We could restrict the impl<T: ?Sized> Copy for *const T to where T::Metadata: Copy, but this will break existing generic code. We could prevent Custom DSTs from having non-Copy metadata but that's equivalent to adding this list.

Again, the list is irrelevant if no one can impl Pointee, it is mostly for future compatibility with Custom DST.

(A copy of the relevant section from kennytm#2)

When manipulating generic DSTs, we often need to use its metadata type.
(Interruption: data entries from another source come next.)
(** * Irrigation system: zone/valve scheduling, leak detection, tank levels

    A shallow embedding of the scheduling core of the irrigation controller
    (system.js, valve.js and watertank.js) and the properties of its natural
    language specification.

    Conventions of the embedding.
    - [Date.now()] is an input of every operation: [now] is
      [Math.floor(Date.now() / 1000)] (seconds), [nowMs] is [Date.now()].
    - A JavaScript number that only ever holds an integer (a time stamp, a
      duration characteristic, a counter) is a [Z]; a number obtained by a
      division whose divisor cannot be zero (valve end time, leak fraction) is
      an exact [Q]; the numbers of the tank computation, where a division by
      zero can happen, are [JsNum.t], with NaN and the infinities.  [Q] and
      [JsNum.t] do not round: the tank readings that are evaluated below have
      intermediate values that binary64 represents exactly.  The sample of
      the flow sensor, whose value depends on the rounding, is computed in
      binary64 ([Double]).
    - [undefined] is [None].
    - An uncaught [TypeError] is the result [None] of an operation; every
      operation returns [option System].
    - The event emitter is present and delivers an event to its listeners
      before [emit] returns, as node's [EventEmitter] does.
    - The HomeKit library is seen through the characteristic values the code
      reads and writes ([updateCharacteristic] stores, [getCharacteristic]
      reads) and through what it does on a write request to an Active
      characteristic: it calls the handler set with [onSet] and then stores
      the written value ([onSetZoneActive], [onSetSystemActive]).  History
      and logging calls have no effect on the state. *)

From Stdlib Require Import ZArith QArith Qminmax Qround String List Bool Lia Lqa.
From Stdlib Require Import SpecFloat.
From stdpp Require Import base option list gmap strings fin_maps.
Lemma settle_add (n m : nat) (w : World) :
  settle (n + m) w = settle m (settle n w).
Proof.
  revert w. induction n as [|n IH]; intros w; simpl; [reflexivity|].
  destruct (jobs w) eqn:Ej, (timers w) eqn:Et; try apply IH.
  symmetry. apply settle_quiescent. unfold quiescent. now rewrite Ej, Et.
Qed.

(** C9 (scenario): on the car (1, 5, 3), callFrom(1, Down) sets the direction
    Down; stepUntilStop() with its default bound, left to run, comes to an
    end: its promise is fulfilled, nothing is left in flight, the car is at
    floor 1 with the doors open and no call pending. *)
Theorem scenario_call_from_floor_1 :
  new_Lift 1 5 3 = inl car_1_5_3 /\
  fst (callFrom 1 CallDown (boot car_1_5_3)) = Normal /\
  direction (lift (snd (callFrom 1 CallDown (boot car_1_5_3)))) = Down /\
  forall extra : nat,
    let final :=
      settle (10 + extra)
             (step (snd (callFrom 1 CallDown (boot car_1_5_3)))
                   (EStepUntilStop stepUntilStop_default)) in
    quiescent final = true /\
    delivered final = [Normal] /\
    unhandled final = [] /\
    currentFloor (lift final) = 1 /\
    doors (lift final) = Open /\
    pendingCalls (lift final) = [] /\
    now final = 7000.
Proof.
  split; [reflexivity|]. split; [reflexivity|]. split; [reflexivity|].
  intros extra final. subst final. rewrite settle_add.
  rewrite settle_quiescent; [|vm_compute; reflexivity].
  vm_compute. repeat split.
Qed.
(** The states in which the code has aligned the selection with the
    current introset: the constructor ran on an introset with an
    introduction of non-zero expiry, or a ShiftIntroduction found a later
    expiring introduction; and from there on every ShiftIntroduction, every
    rejected OnIntroSetUpdate and every accepted one whose introset still
    lists the selected introduction. *)
Inductive aligned : t -> Prop :=
  | aligned_new (s : IntroSet.t) (i : Introduction.t) :
      i ∈ IntroSet.I s -> 0 < Introduction.expiresAt i -> aligned (new s).1
  | aligned_rejected (i : option IntroSet.t) (c : t) :
      aligned c ->
      (i = None \/ exists s, i = Some s /\ IntroSet.IsNewerThan s (currentIntroSet c) = false) ->
      aligned (OnIntroSetUpdate i c).2
  | aligned_accepted (s : IntroSet.t) (c : t) :
      aligned c -> selectedIntro c ∈ IntroSet.I s ->
      aligned (OnIntroSetUpdate (Some s) c).2
  | aligned_later (i : Introduction.t) (c : t) :
      reachable c -> i ∈ IntroSet.I (currentIntroSet c) ->
      Introduction.expiresAt (selectedIntro c) < Introduction.expiresAt i ->
      aligned (ShiftIntroduction c).1
  | aligned_shift (c : t) : aligned c -> aligned (ShiftIntroduction c).1.

End OutboundContext.

(** ** Endpoint *)

(** The two publish intervals are macros of endpoint.hpp, outside this
    file; they enter as parameters, already converted to [llarp_time_t]. *)
Class Intervals : Type := {
  INTROSET_PUBLISH_INTERVAL : llarp_time_t;
  INTROSET_PUBLISH_RETRY_INTERVAL : llarp_time_t
}.

Module Endpoint.

(** What the surroundings answer during one call. *)
Record Env : Type := {
  llarp_time_now_ms : llarp_time_t;
  llarp_randint : Z;
  (** [ServiceInfo::Addr], a hash of the public keys *)
  Addr : ServiceInfo.t -> Address;
  (** path builder base class; [Address::ToRouter] keeps the bytes *)
  GetEstablishedPathClosestTo : RouterID -> option Path;
  ShouldBuildMore : bool;
  (** the introductions of the established paths, in the order of the
      [std::set] that GetCurrentIntroductions fills *)
  established_intros : list Introduction.t;
  (** [path->SendRoutingMessage(&msg, r)] and
      [job->SendRequestViaPath(path, r)] *)
  SendRoutingMessage : Path -> bool
}.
This can be exposed via associated type if the DST implements some trait.

type Pointee {
    type Metadata: Sized;
}

That is, every type &Dst will be represented as the tuple (&Something, Dst::Metadata) in memory.

We need to ensure all existing traits implemented for pointers and references (&T, *T, Box<T> etc) are not affected by custom DST. This imposes many restrictions on Metadata:

• Copy — &T and *T are both Copy

• Send — &T is Send as long as T is Sync, without considering T::Metadata.

• Sync — &T is Sync as long as T is Sync, without considering T::Metadata.

• Ord — *T is ordered by the pointer value + metadata together. Demonstration:

  let a: &[u8] = &[1, 2, 3];
  let b: &[u8] = &a[..2];
  let a_ptr: *const [u8] = a;
  let b_ptr: *const [u8] = b;
  // the thin-pointer part are equal...
  assert_eq!(a_ptr as *const u8, b_ptr as *const u8);
  // but together with the metadata, they are different.
  assert!(a_ptr > b_ptr);

• Hash — *T hashes the pointer value + metadata together.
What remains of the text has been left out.